### Exercise objective
How many lines of these entries hold the string "engineId"? Reply with the number alone.

————————

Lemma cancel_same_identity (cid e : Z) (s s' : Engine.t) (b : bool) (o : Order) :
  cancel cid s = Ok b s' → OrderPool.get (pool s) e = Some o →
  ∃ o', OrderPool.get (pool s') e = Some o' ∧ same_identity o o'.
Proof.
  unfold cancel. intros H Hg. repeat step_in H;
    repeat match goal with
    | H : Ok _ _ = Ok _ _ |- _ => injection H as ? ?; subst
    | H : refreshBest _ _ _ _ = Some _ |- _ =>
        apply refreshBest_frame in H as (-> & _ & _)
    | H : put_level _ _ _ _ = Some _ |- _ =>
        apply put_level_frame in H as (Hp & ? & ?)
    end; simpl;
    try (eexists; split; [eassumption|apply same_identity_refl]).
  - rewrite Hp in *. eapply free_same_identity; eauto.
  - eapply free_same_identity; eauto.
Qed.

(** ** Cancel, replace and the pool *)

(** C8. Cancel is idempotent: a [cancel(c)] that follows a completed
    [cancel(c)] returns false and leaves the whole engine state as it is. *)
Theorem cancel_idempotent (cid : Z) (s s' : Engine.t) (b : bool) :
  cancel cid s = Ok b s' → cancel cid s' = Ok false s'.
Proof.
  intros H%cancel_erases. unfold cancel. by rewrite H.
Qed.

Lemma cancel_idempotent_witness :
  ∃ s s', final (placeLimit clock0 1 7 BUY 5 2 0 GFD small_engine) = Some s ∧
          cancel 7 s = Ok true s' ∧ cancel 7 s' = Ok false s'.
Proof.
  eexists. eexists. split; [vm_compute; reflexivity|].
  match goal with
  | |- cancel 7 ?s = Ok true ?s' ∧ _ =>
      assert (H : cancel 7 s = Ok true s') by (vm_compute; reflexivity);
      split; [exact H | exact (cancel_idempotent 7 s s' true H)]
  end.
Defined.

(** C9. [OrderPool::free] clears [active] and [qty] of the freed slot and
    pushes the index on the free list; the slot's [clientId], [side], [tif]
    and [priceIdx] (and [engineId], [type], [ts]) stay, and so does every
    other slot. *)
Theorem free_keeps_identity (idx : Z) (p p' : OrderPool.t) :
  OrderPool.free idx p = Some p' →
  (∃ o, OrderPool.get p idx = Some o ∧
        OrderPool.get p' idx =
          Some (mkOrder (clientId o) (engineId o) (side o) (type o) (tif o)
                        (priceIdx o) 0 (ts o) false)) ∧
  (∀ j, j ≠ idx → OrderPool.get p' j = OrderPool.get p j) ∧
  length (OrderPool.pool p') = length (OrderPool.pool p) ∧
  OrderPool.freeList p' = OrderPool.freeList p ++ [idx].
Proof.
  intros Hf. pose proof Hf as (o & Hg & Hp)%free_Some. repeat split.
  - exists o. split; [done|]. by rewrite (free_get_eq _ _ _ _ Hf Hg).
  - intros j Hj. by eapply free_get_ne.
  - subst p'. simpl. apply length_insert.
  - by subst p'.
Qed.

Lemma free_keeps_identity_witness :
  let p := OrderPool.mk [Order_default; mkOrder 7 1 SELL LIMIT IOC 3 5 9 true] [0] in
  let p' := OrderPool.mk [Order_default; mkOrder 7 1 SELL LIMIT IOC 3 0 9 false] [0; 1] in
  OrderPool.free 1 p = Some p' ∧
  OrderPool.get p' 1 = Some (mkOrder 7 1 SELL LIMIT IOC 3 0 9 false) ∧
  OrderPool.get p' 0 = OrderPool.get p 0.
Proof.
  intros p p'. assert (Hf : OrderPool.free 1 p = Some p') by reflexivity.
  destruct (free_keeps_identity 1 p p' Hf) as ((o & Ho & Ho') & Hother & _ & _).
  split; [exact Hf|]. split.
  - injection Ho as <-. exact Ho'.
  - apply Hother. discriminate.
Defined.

————————

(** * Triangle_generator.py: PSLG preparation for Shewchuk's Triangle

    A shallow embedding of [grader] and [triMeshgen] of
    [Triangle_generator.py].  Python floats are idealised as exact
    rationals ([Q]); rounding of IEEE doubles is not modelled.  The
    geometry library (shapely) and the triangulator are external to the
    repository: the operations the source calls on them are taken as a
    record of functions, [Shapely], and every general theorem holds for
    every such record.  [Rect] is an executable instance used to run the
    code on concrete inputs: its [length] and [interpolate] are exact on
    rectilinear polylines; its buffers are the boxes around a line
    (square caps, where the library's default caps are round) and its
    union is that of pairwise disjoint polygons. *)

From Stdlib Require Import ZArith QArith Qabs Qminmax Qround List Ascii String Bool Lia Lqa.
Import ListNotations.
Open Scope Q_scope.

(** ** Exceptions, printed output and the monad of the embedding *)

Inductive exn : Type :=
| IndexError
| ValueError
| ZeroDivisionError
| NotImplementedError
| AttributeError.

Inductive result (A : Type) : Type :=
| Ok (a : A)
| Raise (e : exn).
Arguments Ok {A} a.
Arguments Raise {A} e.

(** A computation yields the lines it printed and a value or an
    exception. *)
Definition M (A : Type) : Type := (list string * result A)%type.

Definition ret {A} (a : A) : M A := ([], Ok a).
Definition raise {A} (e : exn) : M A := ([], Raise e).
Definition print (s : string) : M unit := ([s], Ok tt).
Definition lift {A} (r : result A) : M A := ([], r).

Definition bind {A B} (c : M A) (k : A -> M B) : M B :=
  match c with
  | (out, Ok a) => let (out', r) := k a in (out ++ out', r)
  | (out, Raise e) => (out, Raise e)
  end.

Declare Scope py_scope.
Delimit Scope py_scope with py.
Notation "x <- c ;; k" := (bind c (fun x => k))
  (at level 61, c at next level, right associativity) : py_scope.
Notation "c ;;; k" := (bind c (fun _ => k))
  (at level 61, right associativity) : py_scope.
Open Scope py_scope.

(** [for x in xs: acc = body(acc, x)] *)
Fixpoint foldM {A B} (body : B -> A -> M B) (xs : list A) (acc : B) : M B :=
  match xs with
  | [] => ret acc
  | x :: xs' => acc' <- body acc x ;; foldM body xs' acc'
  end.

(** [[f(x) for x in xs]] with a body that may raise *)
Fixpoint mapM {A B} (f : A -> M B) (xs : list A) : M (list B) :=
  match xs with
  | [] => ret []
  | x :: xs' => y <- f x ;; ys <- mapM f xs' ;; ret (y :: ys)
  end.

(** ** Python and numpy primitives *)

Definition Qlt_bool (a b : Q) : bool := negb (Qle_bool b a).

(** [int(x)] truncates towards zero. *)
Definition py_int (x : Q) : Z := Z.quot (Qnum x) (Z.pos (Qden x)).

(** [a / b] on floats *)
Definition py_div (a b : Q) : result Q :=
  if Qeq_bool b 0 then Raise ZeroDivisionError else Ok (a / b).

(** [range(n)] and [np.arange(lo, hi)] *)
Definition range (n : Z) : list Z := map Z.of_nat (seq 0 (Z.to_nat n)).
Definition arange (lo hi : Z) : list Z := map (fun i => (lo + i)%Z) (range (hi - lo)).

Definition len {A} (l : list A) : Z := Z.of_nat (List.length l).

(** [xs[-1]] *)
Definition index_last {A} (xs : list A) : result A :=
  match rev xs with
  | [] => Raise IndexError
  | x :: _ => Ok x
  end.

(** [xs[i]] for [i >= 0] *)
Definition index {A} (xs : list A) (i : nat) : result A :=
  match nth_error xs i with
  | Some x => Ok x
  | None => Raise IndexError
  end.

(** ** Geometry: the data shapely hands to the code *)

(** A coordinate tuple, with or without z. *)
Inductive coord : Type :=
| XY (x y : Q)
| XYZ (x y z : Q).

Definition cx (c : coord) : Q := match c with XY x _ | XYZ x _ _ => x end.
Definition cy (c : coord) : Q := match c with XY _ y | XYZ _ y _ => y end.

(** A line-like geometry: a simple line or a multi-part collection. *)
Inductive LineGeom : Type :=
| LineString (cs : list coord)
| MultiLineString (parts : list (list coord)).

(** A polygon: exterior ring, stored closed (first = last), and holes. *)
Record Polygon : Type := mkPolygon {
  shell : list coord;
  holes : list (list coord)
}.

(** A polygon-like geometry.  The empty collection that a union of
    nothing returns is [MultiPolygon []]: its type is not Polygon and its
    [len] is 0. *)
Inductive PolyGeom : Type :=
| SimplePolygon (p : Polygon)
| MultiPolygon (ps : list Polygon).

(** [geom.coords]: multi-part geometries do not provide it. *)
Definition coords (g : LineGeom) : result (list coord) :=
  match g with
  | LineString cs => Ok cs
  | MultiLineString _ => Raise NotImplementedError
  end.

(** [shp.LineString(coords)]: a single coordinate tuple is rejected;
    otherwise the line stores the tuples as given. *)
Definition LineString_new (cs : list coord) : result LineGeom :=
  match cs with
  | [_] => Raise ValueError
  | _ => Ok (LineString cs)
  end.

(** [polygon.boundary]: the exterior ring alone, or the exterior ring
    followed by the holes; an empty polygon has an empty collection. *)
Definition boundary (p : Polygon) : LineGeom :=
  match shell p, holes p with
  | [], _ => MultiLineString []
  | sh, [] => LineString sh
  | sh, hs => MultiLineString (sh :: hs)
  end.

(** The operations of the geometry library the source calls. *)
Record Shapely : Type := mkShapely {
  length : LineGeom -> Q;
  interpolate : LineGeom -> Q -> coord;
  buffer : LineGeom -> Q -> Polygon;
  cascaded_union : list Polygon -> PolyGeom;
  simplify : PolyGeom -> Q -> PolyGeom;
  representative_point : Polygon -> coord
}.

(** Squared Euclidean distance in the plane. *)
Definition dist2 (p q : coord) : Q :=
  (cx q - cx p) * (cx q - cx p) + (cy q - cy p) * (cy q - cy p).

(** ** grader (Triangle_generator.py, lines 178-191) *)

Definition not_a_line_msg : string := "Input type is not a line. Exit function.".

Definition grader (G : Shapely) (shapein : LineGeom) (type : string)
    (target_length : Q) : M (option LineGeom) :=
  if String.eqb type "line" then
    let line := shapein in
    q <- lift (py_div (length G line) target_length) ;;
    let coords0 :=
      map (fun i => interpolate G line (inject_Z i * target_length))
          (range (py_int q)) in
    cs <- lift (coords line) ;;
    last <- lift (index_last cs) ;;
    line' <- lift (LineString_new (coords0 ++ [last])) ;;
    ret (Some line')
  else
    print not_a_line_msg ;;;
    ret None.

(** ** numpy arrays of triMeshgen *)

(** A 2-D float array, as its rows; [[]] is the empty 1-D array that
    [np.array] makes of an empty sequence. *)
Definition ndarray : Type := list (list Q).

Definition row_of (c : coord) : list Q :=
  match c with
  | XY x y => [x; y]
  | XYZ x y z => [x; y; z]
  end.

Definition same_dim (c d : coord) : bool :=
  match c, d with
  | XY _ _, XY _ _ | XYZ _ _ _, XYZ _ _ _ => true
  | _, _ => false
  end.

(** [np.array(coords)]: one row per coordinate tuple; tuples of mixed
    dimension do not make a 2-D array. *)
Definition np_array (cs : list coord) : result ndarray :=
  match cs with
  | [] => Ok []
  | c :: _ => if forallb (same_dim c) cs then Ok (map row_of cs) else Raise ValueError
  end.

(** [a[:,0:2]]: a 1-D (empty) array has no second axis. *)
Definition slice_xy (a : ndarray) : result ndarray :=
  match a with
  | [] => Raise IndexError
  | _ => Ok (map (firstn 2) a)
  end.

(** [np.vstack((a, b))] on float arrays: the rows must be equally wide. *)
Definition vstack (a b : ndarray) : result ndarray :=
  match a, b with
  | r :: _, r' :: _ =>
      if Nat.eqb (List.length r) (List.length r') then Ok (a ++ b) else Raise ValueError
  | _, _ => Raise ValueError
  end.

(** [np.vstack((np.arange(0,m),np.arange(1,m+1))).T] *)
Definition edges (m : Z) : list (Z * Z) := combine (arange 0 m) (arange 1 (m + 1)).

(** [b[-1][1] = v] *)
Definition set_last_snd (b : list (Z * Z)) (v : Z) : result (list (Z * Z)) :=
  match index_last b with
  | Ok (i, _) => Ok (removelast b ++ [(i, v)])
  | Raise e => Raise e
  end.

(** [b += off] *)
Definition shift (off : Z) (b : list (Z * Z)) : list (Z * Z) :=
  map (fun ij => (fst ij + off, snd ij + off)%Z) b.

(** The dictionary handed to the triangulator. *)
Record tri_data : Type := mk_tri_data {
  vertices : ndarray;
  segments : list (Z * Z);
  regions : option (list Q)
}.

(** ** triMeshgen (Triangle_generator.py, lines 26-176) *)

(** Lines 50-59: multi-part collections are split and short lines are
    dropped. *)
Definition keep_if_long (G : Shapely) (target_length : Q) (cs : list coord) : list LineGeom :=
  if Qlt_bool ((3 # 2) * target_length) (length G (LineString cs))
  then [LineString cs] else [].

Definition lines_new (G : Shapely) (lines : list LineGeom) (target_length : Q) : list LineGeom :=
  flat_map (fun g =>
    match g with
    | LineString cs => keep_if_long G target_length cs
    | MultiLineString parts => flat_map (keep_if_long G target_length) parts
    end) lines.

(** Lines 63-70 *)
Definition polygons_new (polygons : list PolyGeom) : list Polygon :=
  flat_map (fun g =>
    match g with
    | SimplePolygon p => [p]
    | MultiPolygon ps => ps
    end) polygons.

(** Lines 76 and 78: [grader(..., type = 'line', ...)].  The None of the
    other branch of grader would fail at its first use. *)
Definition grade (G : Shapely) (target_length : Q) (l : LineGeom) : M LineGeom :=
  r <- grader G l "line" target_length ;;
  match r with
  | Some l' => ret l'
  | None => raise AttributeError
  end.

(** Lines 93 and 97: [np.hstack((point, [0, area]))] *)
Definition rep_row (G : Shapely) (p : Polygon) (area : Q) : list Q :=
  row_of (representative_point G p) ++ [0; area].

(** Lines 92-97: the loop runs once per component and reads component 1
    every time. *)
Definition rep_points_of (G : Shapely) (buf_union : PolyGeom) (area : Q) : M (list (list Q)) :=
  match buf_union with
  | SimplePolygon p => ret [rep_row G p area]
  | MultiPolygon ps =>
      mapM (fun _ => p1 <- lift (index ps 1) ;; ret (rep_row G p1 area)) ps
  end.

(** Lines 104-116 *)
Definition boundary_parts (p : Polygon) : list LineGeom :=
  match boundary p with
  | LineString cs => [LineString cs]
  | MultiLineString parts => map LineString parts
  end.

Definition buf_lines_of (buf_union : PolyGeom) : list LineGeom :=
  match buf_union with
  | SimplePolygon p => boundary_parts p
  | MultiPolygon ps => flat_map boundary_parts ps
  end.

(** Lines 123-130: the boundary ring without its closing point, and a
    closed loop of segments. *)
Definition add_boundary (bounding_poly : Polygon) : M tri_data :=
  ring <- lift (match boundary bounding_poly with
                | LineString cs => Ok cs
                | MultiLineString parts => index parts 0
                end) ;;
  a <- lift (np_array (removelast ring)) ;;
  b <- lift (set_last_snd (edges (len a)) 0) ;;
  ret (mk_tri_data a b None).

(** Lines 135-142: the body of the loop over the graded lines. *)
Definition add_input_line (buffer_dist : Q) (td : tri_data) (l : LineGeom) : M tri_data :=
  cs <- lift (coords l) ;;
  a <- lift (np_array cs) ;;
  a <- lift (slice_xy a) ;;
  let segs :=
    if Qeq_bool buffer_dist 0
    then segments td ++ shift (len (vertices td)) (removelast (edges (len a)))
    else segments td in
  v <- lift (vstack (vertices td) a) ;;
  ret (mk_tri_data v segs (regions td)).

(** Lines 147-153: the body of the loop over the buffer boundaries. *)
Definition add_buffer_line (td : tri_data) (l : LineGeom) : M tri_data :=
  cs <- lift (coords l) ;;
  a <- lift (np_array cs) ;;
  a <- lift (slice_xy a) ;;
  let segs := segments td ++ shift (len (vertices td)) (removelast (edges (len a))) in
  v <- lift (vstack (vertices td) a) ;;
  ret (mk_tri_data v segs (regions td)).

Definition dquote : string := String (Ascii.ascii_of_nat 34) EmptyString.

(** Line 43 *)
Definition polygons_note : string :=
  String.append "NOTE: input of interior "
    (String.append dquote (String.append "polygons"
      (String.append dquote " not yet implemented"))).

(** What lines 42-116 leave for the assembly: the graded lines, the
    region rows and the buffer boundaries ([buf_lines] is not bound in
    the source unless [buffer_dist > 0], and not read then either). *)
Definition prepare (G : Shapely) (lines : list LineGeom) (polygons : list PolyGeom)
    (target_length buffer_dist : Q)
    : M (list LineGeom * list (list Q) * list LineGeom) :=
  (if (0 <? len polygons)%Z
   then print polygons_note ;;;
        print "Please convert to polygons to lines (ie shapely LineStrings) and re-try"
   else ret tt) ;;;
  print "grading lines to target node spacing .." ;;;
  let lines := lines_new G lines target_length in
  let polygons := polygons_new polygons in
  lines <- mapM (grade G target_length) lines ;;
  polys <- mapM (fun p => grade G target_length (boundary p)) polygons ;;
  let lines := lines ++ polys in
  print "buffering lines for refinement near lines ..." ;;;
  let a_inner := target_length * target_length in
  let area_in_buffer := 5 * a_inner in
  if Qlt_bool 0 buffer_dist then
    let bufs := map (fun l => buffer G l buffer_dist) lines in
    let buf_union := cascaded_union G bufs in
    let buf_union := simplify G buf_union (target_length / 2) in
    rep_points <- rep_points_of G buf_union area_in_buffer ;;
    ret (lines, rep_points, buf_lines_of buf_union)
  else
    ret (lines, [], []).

————————

### Written answer
2